Congress makes endless modifications to the tax code for purposes ranging from political reciprocity for wealthy donors, to electorally geared rhetoric designed to court a target demographic. The IRS has very little input into these modifications, yet the IRS nonetheless has to enforce the ever-mutating tax code given to them. The President and Congress may authorize an increase IRS staffing, but even this is deep into the zone of futility, because as the complexity of the code rises, the number of auditors needed does not rise in proportion, but rather as a square of the complexity increase. If the code becomes twice as complex, it takes four times as many examiners to audit all returns, ensuring that complexity can eventually surpass any realistic staffing increase or improved training of examiners. Additionally, a tax expert who is extremely well-versed in important parts of the tax code can earn a seven-digit income by working at an elite law firm or as the head of tax strategy and structure for a large, multinational corporation. The IRS has little chance of hiring or retaining few such experts who exist while bound by government salary grades. AI is not the solution to the processing of tax returns either, as any AI significantly more advanced than Turbo Tax will keep arriving at the conclusion that the tax code itself is the bottleneck to productivity.
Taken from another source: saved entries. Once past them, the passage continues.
Definition pat_require_braces : re :=
  cat [lit (T "const"); many1 is_space; Chr "{"; Grp 1 (many1 (none_of (T "}")));
       Chr "}"; many is_space; Chr "="; many is_space; lit (T "require(");
       Cls quote; Grp 2 (many1 not_quote); Cls quote; Chr ")"].
Definition tpl_require_braces : list titem :=
  [TLit (T "import { "); TRef 1; TLit (T " } from " ++ [dq]); TRef 2; TLit [dq]].

Definition pat_dynamic_import : re :=
  cat [lit (T "import("); Cls quote; Grp 1 (many1 not_quote); Cls quote; Chr ")"].
Definition tpl_dynamic_import : list titem :=
  [TLit (T "await import(" ++ [dq]); TRef 1; TLit (dq :: T ")")].

Definition require_patterns : list (re * list titem) :=
  [(pat_require, tpl_require);
   (pat_require_braces, tpl_require_braces);
   (pat_dynamic_import, tpl_dynamic_import)].

(** [for pattern, replacement in patterns: content = re.sub(...)] *)
Definition convert_requires (content : text) : text :=
  foldl (fun c pr => re_sub (fst pr) (snd pr) c) content require_patterns.

Definition fix_require_file (file_path : text) : M unit :=
  print (T "Fixing require imports in " ++ basename file_path ++ T "...") ;;
  do content <- read_file file_path ;
  write_file file_path (convert_requires content).

Definition fix_require_imports (errors : list diag) : M unit :=
  let require_errors := filter (fun e => has_rule require_rule e = true) errors in
  for_each (group_by_file require_errors)
           (fun '(file_path, _) => fix_require_file file_path).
Ultimately, the cumulative frictions of tax complexity and excessive taxation of productivity are a huge burden on all workers and Current Government Policy Will Soon Be Ineffective 53 entrepreneurs, yet hard for the public to visualize as there is no window into an alternative universe of simple, light taxation. We may be accustomed to this code, but the effect on the U.S. economy is analogous to forcing a person to breathe with only one lung.

Conventional Wisdom on Monetary Expansion Is Flawed

As of 2016, there are two fundamental problems with the way the Federal Reserve has created money to offset deflation, the source of which is still not being correctly attributed to technology. The first problem is the belief that each round of QE will be the final one. The second problem is that it is done in a very indirect and convoluted way that disproportionately concentrates the QE money in very few hands. This current approach to expansion leaves the U.S. economy unequipped to deal with the next major recession and financial crisis.
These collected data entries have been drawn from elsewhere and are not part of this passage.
(** What [assign f] stores for an entry whose key is kept. *)
Definition mapped (f : string -> value -> value) (entry : string * value)
    : string * value :=
  let '(k, x) := entry in (k, f k x).

(** [ProxyService.rewriteUrls].  Array items are visited without a
    current key; the entries of an object are visited in enumeration
    order and assigned, one by one, to a fresh object.  The result is
    given by its own properties, which are what [JSON.stringify] writes
    into the response. *)
Fixpoint rewriteUrls (data : value) (downstreamUrl bridgeBaseUrl : string)
    (currentKey : option string) {struct data} : value :=
  match data with
  | VStr s => VStr (rewriteString s downstreamUrl bridgeBaseUrl currentKey)
  | VArr items =>
      VArr (map (fun item => rewriteUrls item downstreamUrl bridgeBaseUrl None) items)
  | VObj entries =>
      VObj (fold_left
              (assign (fun key v => rewriteUrls v downstreamUrl bridgeBaseUrl (Some key)))
              entries [])
  | _ => data
  end.

(** ** The proxy options and the response interceptor *)

(** [pathRewrite]; [apiPrefix] is [process.env.API_PATH_PREFIX || '']. *)
Definition pathRewrite (apiPrefix groupType path : string) : string :=
  let cleanPath :=
    if negb (String.eqb apiPrefix EmptyString) && startsWith path apiPrefix then
      let rest := drop (String.length apiPrefix) path in
      if String.eqb rest EmptyString then "/" else rest
    else path in
  if negb (startsWith cleanPath ("/" ++ groupType))
  then "/" ++ groupType ++ cleanPath
  else cleanPath.

(** [s.replace(new RegExp(escaped(target), 'g'), replacement)] for a
    non-empty [target]: the escaping makes the expression match the text
    of [target] literally; matches are taken from the left and do not
    overlap; the replacement is a template, as in [replace].  [before]
    is the part of the whole string already passed. *)
Fixpoint replaceEvery (target replacement : string) (skip : nat) (before s : string)
    : string :=
  match s with
  | EmptyString => EmptyString
  | String c s' =>
      match skip with
      | S k => replaceEvery target replacement k (before ++ String c EmptyString) s'
      | O =>
          if startsWith s target then
            getSubstitution target before (drop (String.length target) s) replacement
            ++ replaceEvery target replacement (String.length target - 1)
                 (before ++ String c EmptyString) s'
          else
            String c (replaceEvery target replacement O (before ++ String c EmptyString) s')
      end
  end.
In the United States, the Federal Reserve creates money by purchasing treasuries of various maturities, as well as mortgage-backed securities (MBSs), and holding them on the balance sheet. The purchase of treasury debt by the Federal Reserve enables the U.S. Government to lower the interest rate on the debt it issues, so that it can spend more than it collects in taxes.

The belief that the assets will be sold back has induced a selection that only the most credit-worthy buyers would prefer (namely the United States, Chinese, and Japanese governments, and the largest banks), hence concentrating purchases in just these assets. Unfortunately, this sort of artificial reduction of yields favors two asset classes—real estate and the equities of the largest corporations through share repurchases financed by issuing corporate debt. If we exclude the effect of international monetary expansion on United States assets for the time being, we can see that no other asset type is nearly as equipped to convert Federal Reserve bond buying into price increases. So these two assets rise and fall in price in direct tandem with monetary expansion, while other formerly correlated assets underperform.
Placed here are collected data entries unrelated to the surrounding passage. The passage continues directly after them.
(** * The Conductor of the cloud agent: lifecycle and message routing

    A shallow embedding of [aries_cloudagent/conductor.py].

    The Conductor is glue code: almost every statement is a call into a
    collaborator (context builder, dispatcher, transport managers, admin
    server, connection manager, stats collector).  None of the
    collaborators is part of this file, so their behaviour is a parameter
    of the development: an environment [env] that answers every call with
    a returned value or a raised exception and threads a state of its own.
    What the Conductor itself does (the order of the calls, the handling
    of exceptions, the writes to [self] and to the outbound message, the
    log records) is modelled statement by statement in a state and
    exception monad.  Every call is recorded in a trace, so that
    statements such as "the router never calls the resolution operation"
    are statements about the trace.

    [await] is modelled as a plain call: the coroutines of this file are
    followed from start to end, interleaving with other tasks of the event
    loop is outside the model.  An outbound message is an object in a
    store, passed by reference; the store records the writes of the
    Conductor, what a collaborator does to a message it was handed is not
    part of this file. *)

From Stdlib Require Import String Ascii List ZArith Lia Bool.
From stdpp Require Import base option gmap.
Import ListNotations.

Set Warnings "-register-all".

#[local] Open Scope string_scope.
#[local] Open Scope list_scope.

(** ** Python values *)

(** Python is dynamically typed: settings, results of collaborators and
    the optional fields of messages are values of one universe.
    Collaborator instances are opaque objects with an identity. *)
Inductive Value : Type :=
| VNone
| VBool (b : bool)
| VInt (z : Z)
| VStr (s : string)
| VBytes (s : string)
| VDigest (data : string)      (* hashlib.sha256(data).digest() *)
| VList (l : list Value)
| VTuple (l : list Value)
| VClass (name : string)       (* a class object, e.g. ConnectionManager *)
| VObj (id : nat)              (* an instance of a collaborator class *)
| VConductor.                  (* the Conductor instance, [self] *)

(** Truth value testing, as done by [if x], [not x] and [x and y].  The
    collaborator classes define neither [__bool__] nor [__len__], so their
    instances are true. *)
Definition truthy (v : Value) : bool :=
  match v with
  | VNone => false
  | VBool b => b
  | VInt z => negb (z =? 0)%Z
  | VStr s => negb (s =? "")
  | VBytes s => negb (s =? "")
  | VDigest _ => true
  | VList l => match l with [] => false | _ => true end
  | VTuple l => match l with [] => false | _ => true end
  | VClass _ => true
  | VObj _ => true
  | VConductor => true
  end.

Definition is_None (v : Value) : bool :=
  match v with
  | VNone => true
  | _ => false
  end.

Fixpoint chars (s : string) : list Value :=
  match s with
  | EmptyString => []
  | String c s' => VStr (String c EmptyString) :: chars s'
  end.

Fixpoint byte_values (s : string) : list Value :=
  match s with
  | EmptyString => []
  | String c s' => VInt (Z.of_nat (nat_of_ascii c)) :: byte_values s'
  end.

(** ** SHA-256 *)

(** [hashlib.sha256], as FIPS 180-4 defines it, on byte strings.  Words
    are integers below 2^32. *)
Definition word (z : Z) : Z := Z.land z 4294967295.

Definition rotr (n x : Z) : Z :=
  Z.lor (Z.shiftr x n) (word (Z.shiftl x (32 - n))).

Definition Ch (x y z : Z) : Z :=
  Z.lxor (Z.land x y) (Z.land (Z.lxor x 4294967295) z).

Definition Maj (x y z : Z) : Z :=
  Z.lxor (Z.lxor (Z.land x y) (Z.land x z)) (Z.land y z).

Definition Sigma0 (x : Z) : Z := Z.lxor (Z.lxor (rotr 2 x) (rotr 13 x)) (rotr 22 x).
Definition Sigma1 (x : Z) : Z := Z.lxor (Z.lxor (rotr 6 x) (rotr 11 x)) (rotr 25 x).
Definition sigma0 (x : Z) : Z := Z.lxor (Z.lxor (rotr 7 x) (rotr 18 x)) (Z.shiftr x 3).
Definition sigma1 (x : Z) : Z := Z.lxor (Z.lxor (rotr 17 x) (rotr 19 x)) (Z.shiftr x 10).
Above and beyond the unsustainable distortion that occurs by producing QE money in such a narrowly concentrated manner, monetary expansion with the overt goal of inflating asset prices is itself an ineffective and unsuitable tactic for uplifting the prosperity of average people. In fact, it makes average people much more vulnerable to short-term market volatility than ever before, which creates a long-term milieu of anxiety.

The problem, in a nutshell, is that about 80% of the American population simply does not have the ability to accumulate a substantial net worth (say, several years of living expenses in liquid assets). To accomplish this requires a diverse set of character traits and skills, such as portfolio management, business-cycle awareness, advanced tax code knowledge, deferred gratification, and the utmost importance of having more than one stream of income. It is quite unfair to expect all households to be savvy to these various factors that determine net worth, especially when nothing of this sort is taught in the formal K-12 school system. This toolbox of skills is uncommon, which is why we often see people with high income yet little or no net worth, even if they weren’t flamboyant spendthrifts; they just could not sidestep the recession properly.

For this reason, inflating the prices of a few select assets is not the way to improve working class, middle class, and even upper-middleclass prosperity. It does not even benefit all wealthy people, but merely the small fraction of those who happen to be positioned closest to the central bank monetary spigot. This greatly muddles the picture regarding whether a fortune was generated via entrepreneurship or just the connectedness of a crony. While there are sporadic popular protests against entities disproportionally accumulating QE money, this situation is not yet receiving as much populist ire as it soon will. This is because the other asset class being inflated, real estate has lulled the average household into a stupor of complacency sustained by the vapors of their home equity gains.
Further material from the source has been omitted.